FILE – This October 2021, photo provided by Pfizer shows kid-size doses of its COVID-19 vaccine in Puurs, Belgium. (Pfizer via AP, File)

The Caribbean Public Health Agency (CARPHA) says the World Health Organisation (WHO) has not yet given Emergency Use Listing (EUL) status to the children’s version of the Pfizer COVID-19 vaccine, and as such, that level of approval is still pending.

The CARPHA statement comes as paediatric cases of COVID-19 continue to increase in the region, and countries weigh the risks and benefits of vaccinated children between the ages of five and 11 years against the disease.

The following is the full text of the statement issued by CARPHA…

Paediatric Formulation of the Pfizer COVID-19 Vaccine Pending Approval by WHO Emergency Use Listing Prequalification Team

(CARPHA) — The paediatric formulation of the Pfizer COVID-19 vaccine is not yet listed under the World Health Organization’s (WHO) Emergency Use Listing (EUL)
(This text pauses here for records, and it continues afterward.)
(* ===== verification/FatFile.v ===== *)
(** FatFile: reading a FAT32 file: the bytes of the file are those of the
    clusters of its chain, in order, and fread delivers them. *)

From S2P Require Import Prelude Locks Log Block Umem FatNames Fat32 FatTable.

Definition dbyte (v : Z -> block) (a : Z) : Z := getz (v (a / 1024)) (a mod 1024).

(** [n] bytes from address [a], wherever the block boundaries are. *)
Definition dbytes (v : Z -> block) (a n : Z) : list Z := (fun k => dbyte v (a + k)) <$> seqZ 0 n.

Lemma lookup_seqZ_map {A} (f : Z -> A) o n (i : nat) :
  (f <$> seqZ o n) !! i = if Z.of_nat i <? n then Some (f (o + Z.of_nat i)) else None.
Proof.
  rewrite list_lookup_fmap. destruct (Z.of_nat i <? n) eqn:E.
  - rewrite lookup_seqZ_lt by lia. done.
  - rewrite lookup_seqZ_ge by lia. done.
Qed.

Lemma bytes_dbytes v a n : blocks_ok v -> inblk a n -> bytes v a n = dbytes v a n.
Proof.
  intros Hv (Ha & Hn & Hi). destruct (Hv (a / 1024)) as [Hl _].
  unfold bytes, dbytes. apply list_eq. intros i. rewrite lookup_seqZ_map.
  destruct (Z.of_nat i <? n) eqn:E.
  - assert (slice (v (a / 1024)) (a mod 1024) n !! i =
            Some (getz (slice (v (a / 1024)) (a mod 1024) n) (Z.of_nat i))) as ->.
    { rewrite <-getz_lookup, Nat2Z.id; [done|]. unfold zlen.
      rewrite length_slice; [lia|dlia|lia|]. unfold zlen. rewrite Hl. lia. }
    f_equal. rewrite getz_slice by (dlia || lia). unfold dbyte.
    replace ((a + (0 + Z.of_nat i)) / 1024) with (a / 1024) by dlia. f_equal. dlia.
  - apply lookup_ge_None. rewrite length_slice; [lia|dlia|lia|]. unfold zlen. rewrite Hl. lia.
Qed.

Section File.
  Context {U : Type} `{UserMemOk U} (fm : fat32_mount) (Hg : fat_geom fm).
  Implicit Types s : fat U.

(** Bytes per cluster, and the address of byte [o] of a file with clusters [l]. *)
Definition bpc : Z := 512 * sec_per_clus fm.
Definition csec (c : Z) : Z := (c - 2) * sec_per_clus fm + first_data_sec fm.
Definition faddr (l : list Z) (o : Z) : Z := 512 * csec (getz l (o / bpc)) + o mod bpc.

(** The bytes [off] to [off + n] of the file. *)
Definition fcont (s : fat U) (l : list Z) (off n : Z) : list Z :=
  (fun k => dbyte (dvw fm s) (faddr l k)) <$> seqZ off n.

Lemma bpc_pos : 512 <= bpc <= 65536 /\ bpc mod 512 = 0 /\ clus_bytes fm = bpc.
Proof.
  pose proof (fg_spc _ Hg). unfold bpc, clus_bytes. rewrite (fg_bps _ Hg). split; [lia|].
  split; [dlia|]. rewrite u32_small by lia. lia.
Qed.

Lemma csec_run c : valid fm c ->
  clus_to_sec fm c = csec c /\ first_data_sec fm <= csec c /\
  csec c + sec_per_clus fm < 2 ^ 32 /\ 0 <= first_data_sec fm.
Proof.
  intros Hc. unfold valid in Hc. pose proof (fg_spc _ Hg). pose proof (fg_end _ Hg).
  pose proof (fg_first _ Hg). pose proof (fg_rsvd _ Hg). pose proof (fg_sz _ Hg).
  pose proof (fg_nf _ Hg). pose proof (fg_small _ Hg). unfold FAT32_EOC_MIN in *.
  unfold clus_to_sec, csec. assert (0 <= num_fats fm * fat_sz fm) by nia.
  assert ((c - 2) * sec_per_clus fm + sec_per_clus fm <= tot_clus fm * sec_per_clus fm) by nia.
  rewrite (u32_small (c - 2)) by lia. rewrite (u32_small ((c - 2) * _)) by nia.
  rewrite u32_small by nia. split; [done|]. nia.
Qed.

(** Successive clusters of a chain. *)
Lemma chain_step s c l (i : nat) x :
  chain fm s c l -> l !! i = Some x ->
  match l !! S i with Some y => next fm s x = y | None => FAT32_EOC_MIN <= next fm s x end.
Proof.
  intros Hc. revert i. induction Hc as [c Hc He|c l Hc Hl IH]; intros [|i] Hx; cbn in *.
  - by injection Hx as ->.
  - done.
  - injection Hx as ->. by inversion Hl; subst.
  - by apply IH.
Qed.

Lemma chain_at s c l i : chain fm s c l -> 0 <= i < zlen l -> valid fm (getz l i).
Proof.
  intros Hc Hi. pose proof (chain_all_valid _ _ _ _ Hc) as Hv.
  eapply Forall_lookup_1 in Hv; [|by apply getz_lookup]. done.
Qed.

Lemma chain_next s c l i : chain fm s c l -> 0 <= i < zlen l ->
  (i + 1 < zlen l -> next fm s (getz l i) = getz l (i + 1)) /\
  (i + 1 = zlen l -> FAT32_EOC_MIN <= next fm s (getz l i)).
Proof.
  intros Hc Hi. pose proof (chain_step s c l (Z.to_nat i) (getz l i) Hc) as Hs.
  rewrite <-Z2Nat.inj_succ in Hs by lia. unfold Z.succ in Hs.
  specialize (Hs (getz_lookup _ _ Hi)). split; intros Hl.
  - rewrite getz_lookup in Hs by lia. done.
  - rewrite lookup_ge_None_2 in Hs; [done|]. unfold zlen in *. lia.
Qed.

Lemma chain_head s c l : chain fm s c l -> 0 < zlen l /\ getz l 0 = c.
Proof. unfold zlen. by destruct 1; cbn. Qed.

(** The walk over whole clusters. *)
Lemma skip_run s c l (k : nat) : forall i,
  chain fm s c l -> 0 <= i -> i + Z.of_nat k < zlen l ->
  forall j, fold_upto k j (skip_body fm) (getz l i) s = Ok (inl (getz l (i + Z.of_nat k)), s).
Proof.
  induction k as [|k IH]; intros i Hc Hi Hk j; cbn [fold_upto].
  - by rewrite Z.add_0_r.
  - pose proof (chain_at s c l i Hc ltac:(lia)) as Hva. pose proof Hva as [Hv1 Hv2].
    assert (skip_body fm j (getz l i) s = Ok (inl (getz l (i + 1)), s)) as E.
    { unfold skip_body. rewrite (valid_in_chain fm Hg _ Hva).
      rewrite (bind_ok _ _ _ _ _ (read_fat_run fm Hg (getz l i) s ltac:(lia))).
      by rewrite (proj1 (chain_next s c l i Hc ltac:(lia)) ltac:(lia)). }
    rewrite (bind_ok _ _ _ _ _ E), IH by (auto; lia). do 4 f_equal. lia.
Qed.

Lemma sread_run s sec off n :
  0 <= sec -> 0 <= off < 512 -> 0 <= n -> off + n <= 512 -> blocks_ok (dvw fm s) ->
  sread fm sec off n s = Ok (dbytes (dvw fm s) (512 * sec + off) n, s).
Proof.
  intros Hs Ho Hn Hon Hv. destruct (sec_addr fm Hg sec off Hs Ho) as [E1 E2].
  unfold sread, ondisk, zoom, bind, bread, gets, ret. cbn. rewrite E1, E2.
  rewrite <-bytes_dbytes; [|done|unfold inblk; dlia]. destruct s as [b k p u], b as [v l o]. done.
Qed.

(** One sector's worth of the file. *)
Lemma fcont_sector s l o len :
  0 <= o -> 0 <= len -> o mod bpc mod 512 + len <= 512 ->
  dbytes (dvw fm s) (512 * (csec (getz l (o / bpc)) + o mod bpc / 512) + o mod bpc mod 512) len
  = fcont s l o len.
Proof.
  intros Ho Hl Hs. pose proof bpc_pos as (Hb & Hm & _). unfold dbytes, fcont.
  apply list_eq. intros i. rewrite !lookup_seqZ_map. destruct (_ <? len) eqn:E; [|done].
  f_equal. f_equal. unfold faddr.
  assert (0 <= o mod bpc < bpc) by (apply Z.mod_pos_bound; lia).
  assert (o mod bpc + Z.of_nat i < bpc) by dlia.
  assert ((o + Z.of_nat i) / bpc = o / bpc /\ (o + Z.of_nat i) mod bpc = o mod bpc + Z.of_nat i)
    as [-> ->].
  { rewrite (Z.div_mod o bpc) at 1 3 by lia.
    split; [symmetry; eapply Z.div_unique with (r := o mod bpc + Z.of_nat i)
           |symmetry; eapply Z.mod_unique with (q := o / bpc)]; lia. }
  dlia.
Qed.

Lemma fcont_app s l o n m : 0 <= n -> 0 <= m ->
  fcont s l o (n + m) = fcont s l o n ++ fcont s l (o + n) m.
Proof. intros. unfold fcont. rewrite seqZ_app by done. by rewrite fmap_app. Qed.

Lemma zlen_fcont s l o n : 0 <= n -> zlen (fcont s l o n) = n.
Proof. intros. unfold zlen, fcont. rewrite length_fmap, length_seqZ. lia. Qed.

(** The loop's position: [o] bytes into the file. *)
Definition at_pos (l : list Z) (o c inn : Z) : Prop :=
  inn = o mod bpc /\
  (o / bpc < zlen l -> c = getz l (o / bpc)) /\
  (o / bpc >= zlen l -> in_chain c = false).

Definition left (n off total : Z) : nat :=
  if n <=? total then 0%nat else Z.to_nat ((n - total + (off + total) mod 512 + 511) / 512).

(** What a transfer of [n] bytes of the file ends with. *)
Definition read_post (s : fat U) (l : list Z) (d : dest) (off n : Z) (r : Z * list Z) (t : fat U) :
  Prop :=
  exists ok acc u, either_copyout d 0 [] (fcont s l off n) (fa_usr s) = (ok, (acc, u)) /\
    t = set_fusr u s /\ r = (if (ok : bool) then n else -1, acc).

Definition read_inv (s : fat U) (l : list Z) (d : dest) (off n : Z) (x : Z * Z * Z * list Z)
    (t : fat U) : Prop :=
  let '(c, inn, total, acc) := x in
  0 <= total <= n /\ at_pos l (off + total) c inn /\
  exists u, t = set_fusr u s /\
    either_copyout d 0 [] (fcont s l off total) (fa_usr s) = (true, (acc, u)).

(** Moving [len] bytes on, to the end of a sector or of the transfer. *)
Lemma at_pos_step s c0 l o c len :
  chain fm s c0 l -> 0 <= o -> o / bpc < zlen l -> c = getz l (o / bpc) ->
  0 < len <= 512 - o mod bpc mod 512 ->
  (o mod bpc + len >= bpc ->
     at_pos l (o + len) (next fm s c) 0) /\
  (o mod bpc + len < bpc -> at_pos l (o + len) c (o mod bpc + len)).
Proof.
  intros Hc Ho Hl -> Hlen. pose proof bpc_pos as (Hb & Hm & _).
  assert (0 <= o mod bpc < bpc) by (apply Z.mod_pos_bound; lia).
  assert (0 <= o / bpc) by (apply Z.div_pos; lia).
  assert (o = bpc * (o / bpc) + o mod bpc) by (apply Z.div_mod; lia).
  split; intros Hle.
  - assert (o mod bpc + len = bpc) as E by dlia.
    assert ((o + len) / bpc = o / bpc + 1 /\ (o + len) mod bpc = 0) as [E1 E2].
    { split; [symmetry; apply Z.div_unique with (r := 0)
             |symmetry; apply Z.mod_unique with (q := o / bpc + 1)]; lia. }
    unfold at_pos. rewrite E1, E2. split; [done|].
    destruct (chain_next s c0 l (o / bpc) Hc) as [N1 N2]; [lia|]. split; intros Hn.
    + apply N1. lia.
    + unfold in_chain. specialize (N2 ltac:(lia)). lia.
  - assert ((o + len) / bpc = o / bpc /\ (o + len) mod bpc = o mod bpc + len) as [E1 E2].
    { split; [symmetry; apply Z.div_unique with (r := o mod bpc + len)
             |symmetry; apply Z.mod_unique with (q := o / bpc)]; lia. }
    unfold at_pos. rewrite E1, E2. split; [done|]. split; [done|lia].
Qed.

Lemma o_mod_512 o : o mod bpc mod 512 = o mod 512.
Proof.
  pose proof bpc_pos as (Hb & Hm & _). unfold bpc. rewrite Z.mul_comm.
  symmetry. rewrite <-Znumtheory.Zmod_div_mod; [done|lia| |]; unfold bpc in *; [lia|].
  exists (sec_per_clus fm). lia.
Qed.
Lemma contents_ents s p oss : forall i, contents_from s p i oss = ents_from s p i oss ≫= rec_at s.
Proof.
  induction oss as [|os oss IH]; intros i; cbn [contents_from ents_from]; [done|].
  rewrite bind_app, IH. f_equal. unfold recs. induction os as [|o os IHo]; [done|].
  rewrite fmap_cons. cbn [mbind list_bind]. by rewrite IHo.
Qed.

Lemma ents_elem s p oss : forall i b o, (b, o) ∈ ents_from s p i oss ->
  exists j os, oss !! j = Some os /\ o ∈ os /\ b = dblk s p (i + Z.of_nat j).
Proof.
  induction oss as [|os oss IH]; intros i b o Hin; cbn [ents_from] in Hin; [by apply elem_of_nil in Hin|].
  apply elem_of_app in Hin as [Hin|Hin].
  - apply list_elem_of_fmap in Hin as (o' & [= -> ->] & Hin). exists 0%nat, os.
    rewrite Z.add_0_r. done.
  - destruct (IH _ _ _ Hin) as (j & os' & Hj & Ho & ->). exists (S j), os'.
    by replace (i + 1 + Z.of_nat j) with (i + Z.of_nat (S j)) by lia.
Qed.

Lemma wf_recs_at bp a os o : wf_recs bp a os -> o ∈ os ->
  0 <= o /\ 8 + d_name_len bp o <= d_rec_len bp o /\ 0 <= d_name_len bp o /\
  o + d_rec_len bp o <= 1024 /\ d_rec_len bp o mod 4 = 0 /\ name_ok bp o.
Proof.
  induction 1 as [|x os H0 H1 H2 Hn H3 Hk Hw IH]; intros Ho; [by apply elem_of_nil in Ho|].
  apply elem_of_cons in Ho as [->|Ho]; [by split_and!|auto].
Qed.

Lemma ents_wf s p oss b o : dir_wf s p oss -> (b, o) ∈ ents s p oss ->
  0 <= o /\ 8 + d_name_len (vw s b) o <= d_rec_len (vw s b) o /\ 0 <= d_name_len (vw s b) o /\
  o + d_rec_len (vw s b) o <= 1024 /\ d_rec_len (vw s b) o mod 4 = 0 /\ name_ok (vw s b) o.
Proof.
  intros Hd Hin. destruct (ents_elem _ _ _ _ _ _ Hin) as (j & os & Hj & Ho & ->).
  cbn [Z.add]. eapply wf_recs_at; [|done]. by apply (dw_recs _ _ _ Hd).
Qed.

(** What a record says about [name]. *)
Lemma hit_rec_of bp o name :
  zlen bp = 1024 -> 0 <= o -> 8 + d_name_len bp o <= d_rec_len bp o -> 0 <= d_name_len bp o ->
  o + d_rec_len bp o <= 1024 -> name_ok bp o ->
  if hit bp name o then rec_of bp o = [(cstr name, d_inode bp o)]
  else Forall (fun e => e.1 <> cstr name) (rec_of bp o).
Proof.
  intros Hl H0 H1 H2 H3 Hk. unfold hit, rec_of.
  destruct (negb (d_inode bp o =? 0)) eqn:E0; cbn [andb]; [|done].
  destruct (d_name_len bp o >? 0) eqn:E1; cbn [andb]; [|done].
  destruct Hk as [Hk _]; [lia|]. rewrite name_matches_eq by (done || lia).
  case_bool_decide as E; [by rewrite E|]. by repeat constructor.
Qed.

(** Lookup in an association list: the first entry counts. *)
Fixpoint assoc (nm : list Z) (l : list (list Z * Z)) : option Z :=
  match l with
  | [] => None
  | (n, v) :: l' => if bool_decide (n = nm) then Some v else assoc nm l'
  end.

Lemma assoc_skip nm l1 l2 : Forall (fun e => e.1 <> nm) l1 -> assoc nm (l1 ++ l2) = assoc nm l2.
Proof.
  induction 1 as [|[n v] l1 Hn Hl IH]; [done|]. cbn in *. by rewrite bool_decide_eq_false_2.
Qed.

Lemma assoc_none nm l : assoc nm l = None <-> Forall (fun e => e.1 <> nm) l.
Proof.
  induction l as [|[n v] l IH]; cbn; [done|]. case_bool_decide as E.
  - split; [done|]. intros [? ?]%Forall_cons. done.
  - rewrite Forall_cons, IH. cbn. intuition.
Qed.

Lemma assoc_add nm n v l1 l2 : assoc n (l1 ++ l2) = None ->
  assoc nm (l1 ++ (n, v) :: l2) = if bool_decide (nm = n) then Some v else assoc nm (l1 ++ l2).
Proof.
  intros Hn. apply assoc_none, Forall_app in Hn as [Hn _]. case_bool_decide as E.
  - subst. rewrite assoc_skip by done. cbn. by rewrite bool_decide_eq_true_2.
  - clear Hn. induction l1 as [|[n' v'] l1 IH]; cbn.
    + by rewrite bool_decide_eq_false_2.
    + by case_bool_decide.
Qed.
The WHO Strategic Group of Experts (SAGE) that advises on Immunization has recommended the use of the vaccine in children 5-11 years of age. However, the approval of the product in full comes from a different group of experts called the WHO EUL Prequalification Team.

This Prequalification Team looks at all aspects of the vaccine including:

●   The composition

●   How it is made and where

●   How it is given (dispensed or administered)

●   How it is packaged, and how it is to be stored

Courtesy CARPHA.

This full product assessment is critical as it helps countries to be assured of the final vaccine product that may be registered in the country and used in children CARPHA recognizes the WHO EUL procedure and collaborates with WHO Prequalification team to develop summaries and recommendations for vaccines listed under the EUL.

This is consistent with public presentations made by Dr Joy St John, the Executive Director of CARPHA and Dr. Rian Extavour, Programme Manager, CARPHA Caribbean Regulatory System (CARPHA-CRS).

In that regard, at this time, CARPHA-CRS has not yet recommended the paediatric formulation due to the absence of confirmation of the new formulation by the World Health Organization (WHO) Prequalification team under the relevant Emergency Use Listing (EUL).